Avez-vous jamais observé ce mouvement parallèle de la pensée ? Les grammaires vous diront que JE est la première personne, pronom singulier etc. mais au fond ce n'est pas là ce que vous désirez savoir. Pouvez-vous regarder cette chose que vous appelez JE : c'est une notion très évanescente : observez-la maintenant, ressentez-la, touchez-la et donnez m'en des nouvelles. Comment l'observez-vous ? Et qui est cela en train de regarder ce que vous appelez JE. C'est là le problème crucial. Celui qui observe ce que vous appelez JE est effectivement le JE. Il crée une illusoire division de lui-même entre sujet et objet et c'est cette division qui lui confère une continuité. C'est en fait une nature divisionnelle qui opère en vous dans votre conscience. La continuité de sa propre existence est tout ce qui l'intéresse. Aussi longtemps que vous voudrez comprendre ce « vous » ou le transformer en une entité spirituelle, une entité sainte, belle ou merveilleuse, ce vous va continuer. Si vous ne vous souciez pas de l'entretenir, il n'est plus là, il a disparu...


Comment comprenez-vous ce que je viens de dire ? J'ai fait cet exposé à toutes fins utiles : « Ce qui est observé n'est pas autre que celui qui observe ». Que ferez-vous pratiquement d'un tel énoncé ? Quel instrument avez-vous à votre disposition pour saisir ce non-sens, cet expose illogique, irrationnel ? Vous allez penser. Par la vole de la pensée, vous ne pourrez rien comprendre. Vous traduisez ce que j'ai dit en termes d'une connaissance que vous possédez déjà comme vous le faites d'ailleurs pour tout le reste afin d'en tirer quelque chose. Quand vous cesserez de procéder de cette manière ce que j'ai décrit sera mis en oeuvre. L'absence de toute intervention - effort pour comprendre ou pour vous transformer - est effectivement l'état d'être que j'ai décrit.
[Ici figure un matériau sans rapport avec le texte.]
(** C1, amended: a date of a pass whose fetch fails (the request raises,
    the status is an error status other than 404, or the body is not
    JSON) is counted in the pass's skipped counter, not in its error
    counter, and becomes the watermark candidate; in the scenario of
    section 8 the dates are 2024-03-08 to 2024-03-10, the summary reads
    "1 imported, 2 skipped, 0 errors (out of 3 dates)" and the watermark
    persisted is 2024-03-10. *)
Theorem failed_fetch_counts_as_skipped self env state dates p d :
  _compute_date_range self env state = Ok dates →
  _process_dates self env state = Ok p →
  d ∈ dates →
  fetch_fails (requests_get env d) →
  (counted_skipped env d = true
   ∧ counted_error env d = false
   ∧ skip_count (vars p)
     = length (filter (λ d, counted_skipped env d = true) dates)
   ∧ error_count (vars p)
     = length (filter (λ d, counted_error env d = true) dates)
   ∧ ∀ vars0,
       visit env vars0 d
       = mk_loop_vars (success_count vars0) (S (skip_count vars0))
                      (error_count vars0) (Some d) (sent vars0))
  ∧ _compute_date_range (Scenario.connector 2) Scenario.section8 None
    = Ok [utc_date 2024 3 8; utc_date 2024 3 9; utc_date 2024 3 10]
  ∧ (∃ p8,
       _process_dates (Scenario.connector 2) Scenario.section8 None = Ok p8
       ∧ to_processed p8
         = Some "VigilIntel run complete — 1 imported, 2 skipped, 0 errors (out of 3 dates)"
       ∧ set_state p8
         = Some (new_state Scenario.section8 (utc_date 2024 3 10)))
  ∧ new_state Scenario.section8 (utc_date 2024 3 10) !! "last_processed_date"
    = Some (PyStr "2024-03-10T00:00:00+00:00").
Proof.
  intros Hdates Hp Hd Hfails%download_fails.
  destruct (pass_counts _ _ _ _ _ Hdates Hp) as (_ & Hskip & Herror & _).
  split.
  { unfold counted_skipped, counted_error. rewrite Hfails.
    repeat split; try done. intros vars0. by apply visit_skip. }
  split; [vm_compute; reflexivity|]. split; [|vm_compute; reflexivity].
  exists Scenario.section8_pass. split; [vm_compute; reflexivity|].
  split; reflexivity.
Qed.
(** The maps allocated by the constructor and again by [reset]:
    [new Float32Array(n)] raises [RangeError] for a negative length. *)
Definition allocateMaps (M : MathEnv) (s : ErosionSimulator) : Completion ErosionSimulator :=
  let p := params s in
  let n := (width s * height s)%Z in
  let alloc (flag : bool) (k : ErosionSimulator -> Completion ErosionSimulator)
      (s : ErosionSimulator) : Completion ErosionSimulator :=
      if flag then (if (n <? 0)%Z then Throw RangeError s else k s) else Normal s in
  bind (alloc (useFlowAccumulation p)
          (fun s => Normal (with_flowMap s (Some (zeros n)))) s)
    (fun s =>
  bind (alloc (useMultiScale p)
          (fun s => Normal (with_microDetailMap s (Some (zeros n)))) s)
    (fun s =>
  bind (alloc (useMicroDetails p)
          (fun s => Normal (with_microDetailNoise s
             (Some (_initializeMicroDetailNoise p (width s) (height s) (zeros n))))) s)
    (fun s =>
       alloc (useTalusFormation p)
          (fun s => Normal (with_slopeMap (with_talusMap s (Some (zeros n)))
             (Some (_computeSlopeMap M (width s) (height s) (heightMap s) (zeros n))))) s)
    id) id) id.

(** [new ErosionSimulator(width, height, heightMap, params)], called when
    [Math.random] has been used [calls] times. *)
Definition construct (M : MathEnv) (width height : Z) (heightMap : list Qc)
    (overlay : Overlay) (calls : nat) : Completion ErosionSimulator :=
  allocateMaps M
    {| width := width; height := height; heightMap := heightMap;
       params := Object_assign (scaledParams M width height) overlay;
       flowMap := None; microDetailMap := None; microDetailNoise := None;
       talusMap := None; slopeMap := None;
       droplets := None; dropletsActive := None; randomCalls := calls |}.

Definition _calculateInitialSedimentDistribution (M : MathEnv) (calls : nat) : Distribution :=
  {| w_veryFine := Math_random M calls * frac 3 10 + frac 4 10;
     w_fine := Math_random M (calls + 1) * frac 2 10 + frac 2 10;
     w_medium := Math_random M (calls + 2) * frac 15 100 + frac 1 10;
     w_coarse := Math_random M (calls + 3) * frac 1 10 + frac 5 100;
     w_veryCoarse := Math_random M (calls + 4) * frac 5 100 + frac 2 100 |}.

Definition _createDroplet (M : MathEnv) (s : ErosionSimulator) : Droplet.t * ErosionSimulator :=
  let c := randomCalls s in
  let p := params s in
  ( {| Droplet.x := Math_random M c * Z2Qc (width s - 2) + 1;
       Droplet.y := Math_random M (c + 1) * Z2Qc (height s - 2) + 1;
       Droplet.dx := 0;
       Droplet.dy := 0;
       Droplet.speed := initialSpeed p;
       Droplet.water := initialVolume p;
       Droplet.sediment := 0;
       Droplet.lifetime := 0;
       Droplet.alive := true;
       Droplet.sedimentDistribution :=
         if useSedimentSizes p
         then Some (_calculateInitialSedimentDistribution M (c + 2))
         else None |},
    with_randomCalls s (if useSedimentSizes p then c + 7 else c + 2)%nat ).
Y a-t-il un au-delà ? Parce que vous ne vous intéressez pas au quotidien ni a ce qui se passe autour de vous, vous avez inventé ce que l'on appelle l'au-delà, l'Intemporel, Dieu, la Vérité, la Réalité, Brahman, l'Illumination et que sais-je encore ? et vous êtes à la recherche de cela. Mais il se peut qu 'il n'y ait pas d'au-delà... Vous ne savez absolument rien de cet « au-delà » ; ce que vous savez, c'est ce qu'on vous a dit et c'est cette connaissance que vous projetez et c'est de cette connaissance que vous ferez l'expérience : la connaissance crée l'expérience et l'expérience vient renforcer la « connaissance ».
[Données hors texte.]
(** * Adaptive search component: rate limiter, result cache, search
    strategies and the search orchestrator of
    [src/src/filter-bug/FilterPanel.tsx] (AdvancedSearchComponent).

    Time ([Date.now()]) is an explicit argument [now]; a JS [Map] is an
    association list kept in insertion order with unique keys; strings are
    Stdlib strings (one [ascii] per UTF-16 unit, which is exact for the
    ASCII queries used below). *)

From Stdlib Require Import String Ascii List ZArith Bool Lia.
Import ListNotations.

Open Scope string_scope.
Open Scope Z_scope.

(* ------------------------------------------------------------------ *)
(** ** JS string helpers *)

(** [String.prototype.toLowerCase] on ASCII. *)
Definition lower_ascii (c : ascii) : ascii :=
  let n := nat_of_ascii c in
  if (65 <=? n)%nat && (n <=? 90)%nat then ascii_of_nat (n + 32) else c.

Fixpoint toLowerCase (s : string) : string :=
  match s with
  | EmptyString => EmptyString
  | String c s' => String (lower_ascii c) (toLowerCase s')
  end.

(** [hay.includes(needle)]. *)
Fixpoint includes (hay needle : string) : bool :=
  prefix needle hay ||
  match hay with
  | EmptyString => false
  | String _ hay' => includes hay' needle
  end.

(** [s.startsWith(p)]. *)
Definition startsWith (s p : string) : bool := prefix p s.

(** JS white space (ASCII part) for [String.prototype.trim]. *)
Definition is_ws (c : ascii) : bool :=
  match nat_of_ascii c with
  | 9 | 10 | 11 | 12 | 13 | 32 => true
  | _ => false
  end%nat.

Fixpoint trim_left (s : string) : string :=
  match s with
  | EmptyString => EmptyString
  | String c s' => if is_ws c then trim_left s' else s
  end.

Definition str_rev (s : string) : string :=
  string_of_list_ascii (rev (list_ascii_of_string s)).

Definition trim (s : string) : string :=
  str_rev (trim_left (str_rev (trim_left s))).

(** Truthiness of a string: only [""] is falsy. *)
Definition str_truthy (s : string) : bool := negb (String.eqb s "").

(** [Z] length of a string ([s.length]). *)
Definition js_length (s : string) : Z := Z.of_nat (String.length s).

(** [arr.slice(0, n)]. *)
Definition slice0 {A} (l : list A) (n : Z) : list A :=
  let len := Z.of_nat (List.length l) in
  let e := if n <? 0 then Z.max (len + n) 0 else Z.min n len in
  firstn (Z.to_nat e) l.

(* ------------------------------------------------------------------ *)
(** ** JS [Map<string, V>] in insertion order *)

Module JsMap.

Definition t (V : Type) := list (string * V).

Fixpoint get {V} (k : string) (m : t V) : option V :=
  match m with
  | [] => None
  | (k', v) :: m' => if String.eqb k' k then Some v else get k m'
  end.

(** [m.set(k, v)]: overwrite in place, or append at the end. *)
Fixpoint set {V} (k : string) (v : V) (m : t V) : t V :=
  match m with
  | [] => [(k, v)]
  | (k', v') :: m' =>
      if String.eqb k' k then (k', v) :: m' else (k', v') :: set k v m'
  end.

Definition delete {V} (k : string) (m : t V) : t V :=
  filter (fun p => negb (String.eqb (fst p) k)) m.

Definition keys {V} (m : t V) : list string := map fst m.

Definition size {V} (m : t V) : nat := List.length m.

End JsMap.

(* ------------------------------------------------------------------ *)
(** ** [createRateLimiter(limit, windowMs)] *)

Module RateLimiter.

(** [requests : number[]]. *)
Definition t := list Z.

(** [requests.splice(i, 1)]. *)
Fixpoint splice1 (i : nat) (l : list Z) : list Z :=
  match i, l with
  | _, [] => []
  | O, _ :: l' => l'
  | S i', x :: l' => x :: splice1 i' l'
  end.

(** The body of [cleanup]: [for (let i = requests.length - 1; i >= 0; i--)
    if (requests[i] <= cutoff) requests.splice(i, 1);], [i] counting the
    iterations left. *)
Fixpoint cleanup_loop (cutoff : Z) (i : nat) (reqs : t) : t :=
  match i with
  | O => reqs
  | S i' =>
      let reqs' := if nth i' reqs 0 <=? cutoff then splice1 i' reqs else reqs in
      cleanup_loop cutoff i' reqs'
  end.

Definition cleanup (windowMs now : Z) (reqs : t) : t :=
  cleanup_loop (now - windowMs) (List.length reqs) reqs.

Definition isLimited (limit windowMs now : Z) (reqs : t) : bool * t :=
  let r := cleanup windowMs now reqs in
  (Z.of_nat (List.length r) >=? limit, r).

Definition record (now : Z) (reqs : t) : t := app reqs [now].

Definition reset (reqs : t) : t := [].

Definition remaining (limit windowMs now : Z) (reqs : t) : Z * t :=
  let r := cleanup windowMs now reqs in
  (Z.max 0 (limit - Z.of_nat (List.length r)), r).

End RateLimiter.

(* ------------------------------------------------------------------ *)
(** ** [createSearchCache(duration, maxSize)] *)

Module SearchCache.

Record CacheEntry (A : Type) := { data : list A; timestamp : Z }.
Arguments data {A}.
Arguments timestamp {A}.

Definition t (A : Type) := JsMap.t (CacheEntry A).

Section Ops.
Context {A : Type} (duration maxSize : Z).

Definition get (now : Z) (query : string) (c : t A) : option (list A) * t A :=
  match JsMap.get query c with
  | None => (None, c)
  | Some entry =>
      if now - timestamp entry >? duration
      then (None, JsMap.delete query c)
      else (Some (data entry), c)
  end.

Definition set (now : Z) (query : string) (d : list A) (c : t A) : t A :=
  let c1 :=
    if Z.of_nat (JsMap.size c) >=? maxSize then
      match JsMap.keys c with
      | firstKey :: _ => if str_truthy firstKey then JsMap.delete firstKey c else c
      | [] => c
      end
    else c in
  JsMap.set query {| data := d; timestamp := now |} c1.

Fixpoint fuzzy_loop (now : Z) (lowerQuery : string) (es : t A) : option (list A) :=
  match es with
  | [] => None
  | (cachedQuery, entry) :: es' =>
      if now - timestamp entry >? duration then fuzzy_loop now lowerQuery es'
      else
        let lowerCached := toLowerCase cachedQuery in
        if startsWith lowerQuery lowerCached || includes lowerCached lowerQuery
        then Some (data entry)
        else fuzzy_loop now lowerQuery es'
  end.

Definition fuzzyMatch (now : Z) (query : string) (c : t A) : option (list A) :=
  fuzzy_loop now (toLowerCase query) c.

Definition clear (c : t A) : t A := [].

Definition size (c : t A) : nat := JsMap.size c.

End Ops.

End SearchCache.

(* ------------------------------------------------------------------ *)
(** ** Users, configuration, results *)

Record Company := { company_name : string }.

Record User := {
  user_id : Z;
  user_name : string;
  user_email : string;
  user_company : Company
}.

(** [keyof User], as listed in [searchFields]. *)
Inductive UserField := FId | FName | FEmail | FCompany.

(** A JS primitive, and the JS value [user[field]] (an object is given by
    its [Object.values]). *)
Inductive JsPrim := PNum (z : Z) | PStr (s : string).

Inductive JsValue := JsNum (z : Z) | JsStr (s : string) | JsObj (vals : list JsPrim).

Definition user_field (u : User) (f : UserField) : JsValue :=
  match f with
  | FId => JsNum (user_id u)
  | FName => JsStr (user_name u)
  | FEmail => JsStr (user_email u)
  | FCompany => JsObj [PStr (company_name (user_company u))]
  end.

(** The [searchFields.some((field) => ...)] predicate shared by
    [performApiSearch] and [performLocalSearch]. *)
Definition field_matches (lowerQuery : string) (v : JsValue) : bool :=
  match v with
  | JsStr s => includes (toLowerCase s) lowerQuery
  | JsObj vs =>
      existsb (fun v => match v with
                        | PStr s => includes (toLowerCase s) lowerQuery
                        | PNum _ => false
                        end) vs
  | JsNum _ => false
  end.

Definition user_matches (searchFields : list UserField) (lowerQuery : string) (u : User) : bool :=
  existsb (fun f => field_matches lowerQuery (user_field u f)) searchFields.

(** Identity of the [Set<User>] of [performLocalSearch], taken as
    structural equality of the records. *)
Definition user_eqb (u v : User) : bool :=
  Z.eqb (user_id u) (user_id v) && String.eqb (user_name u) (user_name v) &&
  String.eqb (user_email u) (user_email v) &&
  String.eqb (company_name (user_company u)) (company_name (user_company v)).

Inductive SearchMode := Instant | Balanced | Conservative | Manual.

Definition mode_eqb (a b : SearchMode) : bool :=
  match a, b with
  | Instant, Instant | Balanced, Balanced
  | Conservative, Conservative | Manual, Manual => true
  | _, _ => false
  end.

(** The props of [AdvancedSearchComponent] the core reads. *)
Record Config := {
  debounceMs : Z;
  minQueryLength : Z;
  maxResults : Z;
  rateLimit : Z;
  rateLimitWindow : Z;
  cacheDuration : Z;
  maxCacheSize : Z;
  searchFields : list UserField
}.

Definition default_config : Config := {|
  debounceMs := 300; minQueryLength := 2; maxResults := 50; rateLimit := 60;
  rateLimitWindow := 60000; cacheDuration := 5 * 60 * 1000; maxCacheSize := 50;
  searchFields := [FName; FEmail] |}.

Inductive Source := SrcCache | SrcApi | SrcLocal | SrcRateLimited.

(** [SearchResult<User>]. *)
Record SearchResult := mkResult {
  sr_data : list User;
  sr_source : Source;
  sr_error : option string
}.

Record ApiResult := mkApiResult {
  isLoading : bool;
  error : option string;
  results : list User;
  isDropdownOpen : bool
}.

Record SearchStats := mkStats { apiCalls : nat; cacheHits : nat; localSearches : nat }.

(** A thrown JS value: its [name], its [message], and whether it is an
    [instanceof Error]. *)
Record JsError := { e_name : string; e_message : string; e_is_error : bool }.

(** How the [fetch] + [response.json()] of [performApiSearch] settles. *)
Inductive FetchOutcome :=
| Response (ok : bool) (status : string) (body : list User)
| NetworkError (e : JsError).

(** What [fetch] rejects with once its signal is aborted (a DOMException,
    [instanceof Error] in browsers); the message is the browser's. *)
Definition abort_error : JsError :=
  {| e_name := "AbortError"; e_message := "signal is aborted without reason";
     e_is_error := true |}.

(** How the promise returned by [performApiSearch] settles. *)
Inductive ApiOutcome := Resolved (d : list User) | Rejected (e : JsError).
Ce que vous savez ne peut jamais être l'«au-delà ». Ce que vous expérimentez n'est pas l'au-delà. S'il y a un au-delà le mouvement de votre «vous » en est absent. L'absence d'un tel mouvement est probablement l'au-delà... Pourquoi essayez-vous d'expérimenter ce qui ne peut l'être ?
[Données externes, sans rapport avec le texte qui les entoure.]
(** X22. When the writer fails, the chunk [WriteTo] had just read is lost
    to the buffer: on a buffer that was only written, in a reliable
    environment, if the writer accepts the first [j] chunks of 512 bytes
    and stores only [k] bytes of the next one, [WriteTo] reports
    [512 * j + k] bytes with the error "can't write data into io.Writer",
    but the buffer has moved on by [512 * (j + 1)] bytes: the bytes the
    writer refused are not read again. *)
Theorem WriteTo_loses_the_chunk_the_writer_refused (t : Z) (b0 : Buffer)
  (ws : list (list byte * IO)) (env : nat -> IO) (sink : nat -> option nat)
  (j k fuel : nat) :
  0 <= t -> unused t b0 -> Forall (fun w => reliable (snd w)) ws ->
  (forall i, reliable (env i)) ->
  (forall i, (i < j)%nat -> sink i = None) -> sink j = Some k -> (k <= 512)%nat ->
  let b := fst (writeAll b0 ws) in
  let s := List.concat (map fst ws) in
  (512 * (j + 1) <= List.length s)%nat -> (j < fuel)%nat ->
  exists b',
    WriteTo fuel b env sink
    = Some (b', firstn (512 * j + k) s, Z.of_nat (512 * j + k), Some CantWriteWriter)
    /\ remaining b' = skipn (512 * (j + 1)) s
    /\ Len b' = len s - Z.of_nat (512 * (j + 1)).
Proof.
  intros Ht Hb0 Hws Henv Hacc Hfail Hk b s Hlen Hfuel.
  destruct (writeAll_holds t ws Ht Hws [] b0 Hb0) as (bw & HW & Hh & _).
  cbn [app] in Hh. fold s in Hh.
  assert (bw = b) as -> by (subst b; rewrite HW; reflexivity).
  destruct (holds_stream t s b Ht Hh) as (Hb & Hrem & _).
  pose proof (holds_size _ _ _ Hh) as Hsize.
  pose proof (holds_offset _ _ _ Hh) as Hzero.
  destruct (WriteTo_loop_fails env k Henv j sink fuel b 0 0 Hb)
    as (b' & HW' & _ & Hrem' & Hsz & Hoff); try assumption.
  - intros i' Hi'. apply Hacc. lia.
  - rewrite Hrem. exact Hlen.
  - rewrite Hrem in HW', Hrem'.
    exists b'. unfold WriteTo. rewrite HW'.
    replace (Nat.min k 512) with k by lia.
    split; [reflexivity|]. split; [exact Hrem'|].
    unfold Len. lia.
Qed.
Vous devez toujours reconnaître ce que vous regardez, sinon vous n'êtes pas là. Dès l'instant où vous interprétez, le « vous » est là. Vous regardez un objet et vous reconnaissez qu'il s'agit d'un sac, un sac rouge. La pensée intervient dès lors dans la sensation en l'interprétant. Pourquoi intervient-elle et pouvez-vous l'empêcher : dès que vous voyez un objet un mot surgit : «sac» ou, suivant les cas : «banc», «rampe», «marche»... ou encore "l'homme aux cheveux blancs qui est assis là". Et cela tourne indéfiniment vous allez répétant tout cela à vous-même en permanence. Ou encore vous vous préoccupez d'autre chose « je vais être en retard au bureau »... Autrement dit vous pensez toujours à quelque chose qui n'a pas la moindre relation avec la manière dont vos sens fonctionnent à ce moment précis. C'est cela ou la répétition du nom de l'objet : « C'est un sac, un sac rouge », etc. Le mot « sac » vous sépare de la vision créant par là-même le « vous », sinon il n'y aurait pas d'espace entre les deux.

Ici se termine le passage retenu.